(Beginning of The data)

Example ExampleLineWidth :
  rendered (trace (snd (snd
    (String_ binary.LittleEndian (fun _ => true) "Hello, World!" []
       [Opt.LineWidth 8] world0))))
  = ("00000000  48 65 6c 6c 6f 2c 20 57  |Hello, W|" ++ newline ++
     "00000008  6f 72 6c 64 21           |orld!   |" ++ newline)%string.
Proof. vm_compute. reflexivity. Qed.

Example ExampleOneByteOctal :
  rendered (trace (snd (snd
    (String_ binary.LittleEndian (fun _ => true) "Hello, World!" []
       [Opt.Style StyleOneByteOctal] world0))))
  = ("00000000  110 145 154 154 157 054 040 127  157 162 154 144 041              |Hello, World!   |"
     ++ newline)%string.
Proof. vm_compute. reflexivity. Qed.

Example ExampleTwoBytesOctal :
  rendered (trace (snd (snd
    (Bytes binary.LittleEndian (fun _ => true)
       {| elems := [x53; x00; x2e; x01; xff; x01]; spare := [] |}
       [Opt.Style StyleTwoBytesOctal] world0))))
  = ("00000000   000123  000456  000777                                          |S.....          |"
     ++ newline)%string.
Proof. vm_compute. reflexivity. Qed.

Example ExampleBigEndian :
  rendered (trace (snd (snd
    (Bytes binary.LittleEndian (fun _ => true)
       {| elems := [x01; x02; x03; x04; x05; x06; x07; x08]; spare := [] |}
       [Opt.TwoBytesHex; Opt.BigEndian] world0))))
  = ("00000000     0102    0304    0506    0708                                  |........        |"
     ++ newline)%string.
Proof. vm_compute. reflexivity. Qed.
(** Whatever the scope and the outcome of building the request: every
    request a GET evaluator sends has no body and carries Content-Type:
    text/plain, whatever content type and headers are configured (the
    credentials, when there are any, are assumed to build a request without
    a body when they are given none); and a GET evaluator that sends nothing
    has failed, on its scope or on building the request. *)
Theorem GET_request_is_plain E h (pipeline : AuthPipeline) (ctx : gocontext.Context) :
  Method h = "GET" →
  (∀ credentials endpoint req,
     AuthCredentials h = Some credentials →
     BuildRequestWithCredentials E credentials ctx endpoint "GET" (SharedSecret h) None
     = inr req →
     http.req_Body req = None) →
  ∃ trace result,
    Call E h pipeline ctx = Some (trace, result) ∧
    (∀ req,
       HttpDo req ∈ trace →
       http.req_Body req = None ∧
       http.req_Header req !! CanonicalMIMEHeaderKey E "Content-Type"
       = Some ["text/plain"]) ∧
    ((∀ req, HttpDo req ∉ trace) → ∃ err, trace = [] ∧ result = (value_nil, Some err)).
Proof.
  intros Hget Hcredentials.
  destruct (Call_returns E h pipeline ctx) as (trace & result & Hcall).
  exists trace, result. split; [done|].
  unfold Call in Hcall.
  destruct (CheckContext ctx) as [err|].
  { injection Hcall as <- <-. split; [set_solver | by exists err]. }
  rewrite (Call_requestBody_GET E h _ Hget) in Hcall.
  set (endpoint := ReplaceJSONPlaceholders E _ _) in Hcall.
  match type of Hcall with
  | context [match ?built with inl _ => _ | inr _ => _ end] =>
      destruct built as [err|req0] eqn:Hbuilt
  end.
  { injection Hcall as <- <-. split; [set_solver | by exists err]. }
  assert (http.req_Body req0 = None) as Hbody0.
  { destruct (AuthCredentials h) as [credentials|] eqn:Hcred.
    - rewrite Hget in Hbuilt. by apply (Hcredentials credentials endpoint).
    - unfold http_NewRequestWithContext in Hbuilt.
      destruct (url_Parse E endpoint); [discriminate|]. by injection Hbuilt as <-. }
  set (req := Header_Set E _ "Content-Type" "text/plain") in Hcall.
  assert (http.req_Body req = None ∧
          http.req_Header req !! CanonicalMIMEHeaderKey E "Content-Type"
          = Some ["text/plain"]) as [Hbody Hheader].
  { split.
    - subst req. cbn [Header_Set http.req_Body]. by rewrite foldl_Header_Set_body.
    - subst req. cbn [Header_Set http.req_Header]. apply lookup_insert_eq. }
  set (log := if gocontext.logger_V1_Enabled ctx then _ else _) in Hcall.
  assert (∀ r, HttpDo r ∉ log) as Hlog
    by (intros r; subst log; destruct (gocontext.logger_V1_Enabled ctx); set_solver).
  assert (∀ r, HttpDo r ∈ trace → r = req) as Honly.
  { destruct (http_DefaultClient_Do E req) as [err|resp].
    - injection Hcall as <- _. intros r Hin. specialize (Hlog r).
      rewrite elem_of_app in Hin. destruct Hin as [Hin|Hin]; [done|].
      apply list_elem_of_singleton in Hin. by injection Hin.
    - destruct (Call_response_returns resp) as (closes & res & Hresp & Hcloses).
      rewrite Hresp in Hcall. injection Hcall as <- _.
      intros r Hin. specialize (Hlog r).
      rewrite elem_of_app, elem_of_cons in Hin.
      destruct Hin as [Hin|[Hin|Hin]]; [done| |].
      + by injection Hin.
      + apply Hcloses in Hin. discriminate. }
  split.
  - intros r Hin. apply Honly in Hin as ->. done.
  - intros Hnone. exfalso. apply (Hnone req).
    destruct (http_DefaultClient_Do E req) as [err|resp].
    + injection Hcall as <- _. rewrite elem_of_app, list_elem_of_singleton. by right.
    + destruct (Call_response resp) as [[closes res]|]; [|discriminate].
      injection Hcall as <- _. rewrite elem_of_app, elem_of_cons. auto.
Qed.

End evaluator_properties.

Section response_properties.
Import Go metadata.

(** A body of spaces only is read to its end in the initial state. *)
Lemma scan_spaces (s : string) :
  gojson.peek s = None →
  gojson.scan gojson.stateBeginValue [] s
  = gojson.scan_input_end gojson.stateBeginValue [].
Proof.
  induction s as [|c s IH]; intros Hpeek; [reflexivity|].
  cbn [gojson.peek] in Hpeek. cbn [gojson.scan gojson.step].
  unfold gojson.step_BeginValue.
  destruct (gojson.isSpace c); [by apply IH | discriminate].
Qed.

(** Without a value to decode, [Decode] reports [io.EOF]. *)
Lemma Decode_no_value (dec : gojson.Decoder) :
  failure dec = None → gojson.peek (unread dec) = None → gojson.Decode dec = inl io_EOF.
Proof.
  intros Hfailure Hpeek. unfold gojson.Decode.
  by rewrite (scan_spaces _ Hpeek), Hfailure.
Qed.

(** C4, what the code does. Under a JSON content type the evaluator never
    returns the absent value without an error: the loop decodes before it
    asks whether there is more, so a body with no JSON value in it (empty,
    or spaces only) is a failure, [io.EOF]; the branch for zero decoded
    maps is never taken. *)
Theorem json_response_is_never_absent (resp : http.Response) :
  strings_Contains
    (strings_Join (default [] (http.resp_Header resp !! "Content-Type")) ";")
    "application/json" = true →
  (∀ closes, Call_response resp ≠ Some (closes, (value_nil, None))) ∧
  (failure (http.resp_Body resp) = None →
   gojson.peek (unread (http.resp_Body resp)) = None →
   Call_response resp = Some ([BodyClose], (value_nil, Some io_EOF))).
Proof.
  intros Hjson. unfold Call_response. rewrite Hjson. split.
  - intros closes.
    destruct (Call_decode _ _ _) as [[err|elements]|] eqn:Hloop; [discriminate| |discriminate].
    apply Call_decode_nonempty in Hloop as (claims & rest & ->).
    cbn [app]. destruct rest; discriminate.
  - intros Hfailure Hpeek. cbn [Call_decode].
    by rewrite (Decode_no_value _ Hfailure Hpeek).
Qed.

(** The parts of C4 that hold: when a JSON response is parsed without
    error, the value is the one decoded map if the decoder yielded exactly
    one, and the slice of all of them, in the order decoded, if it yielded
    more. *)
Lemma json_response_decoded (resp : http.Response) (closes : list Event) (v : Interface) :
  strings_Contains
    (strings_Join (default [] (http.resp_Header resp !! "Content-Type")) ";")
    "application/json" = true →
  Call_response resp = Some (closes, (v, None)) →
  ∃ decoded,
    decodes (http.resp_Body resp) decoded ∧
    v = match decoded with
        | [claims] => value_map claims
        | _ => value_maps decoded
        end.
Proof.
  intros Hjson. unfold Call_response. rewrite Hjson.
  destruct (Call_decode _ _ _) as [[err|elements]|] eqn:Hloop; [discriminate| |discriminate].
  intros [= _ <-].
  destruct (Call_decode_in_order _ _ _ _ Hloop) as (decoded & Hdecoded & ->).
  exists decoded. split; [done|]. cbn [app].
  destruct decoded as [|claims [|claims' rest]]; [inversion Hdecoded | done | done].
Qed.

End response_properties.

(** *** The statements above on the sample instances *)

Section evaluator_examples.
Import Go metadata sample.

Lemma empty_json_body_witness :
  (∀ closes,
     Call_response (response "application/json" EmptyString)
     ≠ Some (closes, (value_nil, None))) ∧
  (failure (http.resp_Body (response "application/json" EmptyString)) = None →
   gojson.peek (unread (http.resp_Body (response "application/json" EmptyString))) = None →
   Call_response (response "application/json" EmptyString)
   = Some ([BodyClose], (value_nil, Some io_EOF))).
Proof.
  apply (json_response_is_never_absent (response "application/json" EmptyString)).
  reflexivity.
Defined.

(** The same through [Call]: a GET evaluator whose JSON answer is empty. *)
Lemma empty_json_body_fails :
  ∃ req,
    Call (evaluator_collaborators (fun _ => inr (response "application/json" EmptyString)))
         (evaluator "GET" "application/json" None) "{}" live
    = Some ([HttpDo req; BodyClose], (value_nil, Some io_EOF)).
Proof. eexists. vm_compute. reflexivity. Qed.

(** One object is returned as such, several as their sequence in order (a
    [null] among them as a nil map). *)
Lemma one_object_yields_it :
  Call_response (response "application/json" (json_text "{'x':1}"))
  = Some ([BodyClose], (value_map (Some [("x", gojson.Number "1")]), None)).
Proof. vm_compute. reflexivity. Qed.

Lemma two_objects_yield_their_sequence :
  Call_response (response "application/json; charset=utf-8" (json_text "{'x':1}{'y':2}"))
  = Some ([BodyClose],
          (value_maps [Some [("x", gojson.Number "1")]; Some [("y", gojson.Number "2")]],
           None)).
Proof. vm_compute. reflexivity. Qed.

Lemma objects_and_null_yield_their_sequence :
  Call_response (response "application/json" (json_text "{'x':1} null {'y':[true,'z']} "))
  = Some ([BodyClose],
          (value_maps
             [Some [("x", gojson.Number "1")]; None;
              Some [("y", gojson.Array [gojson.Bool true; gojson.String_ "z"])]],
           None)).
Proof. vm_compute. reflexivity. Qed.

(End of The data)

- Try it -
Please copy the lines in the records above between the one holding "as [Hbody Hheader]." and the one holding "assert (∀ r, HttpDo r ∉ log) as Hlog", inclusive, exactly and with no other line.

- Worked solution -
          = Some ["text/plain"]) as [Hbody Hheader].
  { split.
    - subst req. cbn [Header_Set http.req_Body]. by rewrite foldl_Header_Set_body.
    - subst req. cbn [Header_Set http.req_Header]. apply lookup_insert_eq. }
  set (log := if gocontext.logger_V1_Enabled ctx then _ else _) in Hcall.
  assert (∀ r, HttpDo r ∉ log) as Hlog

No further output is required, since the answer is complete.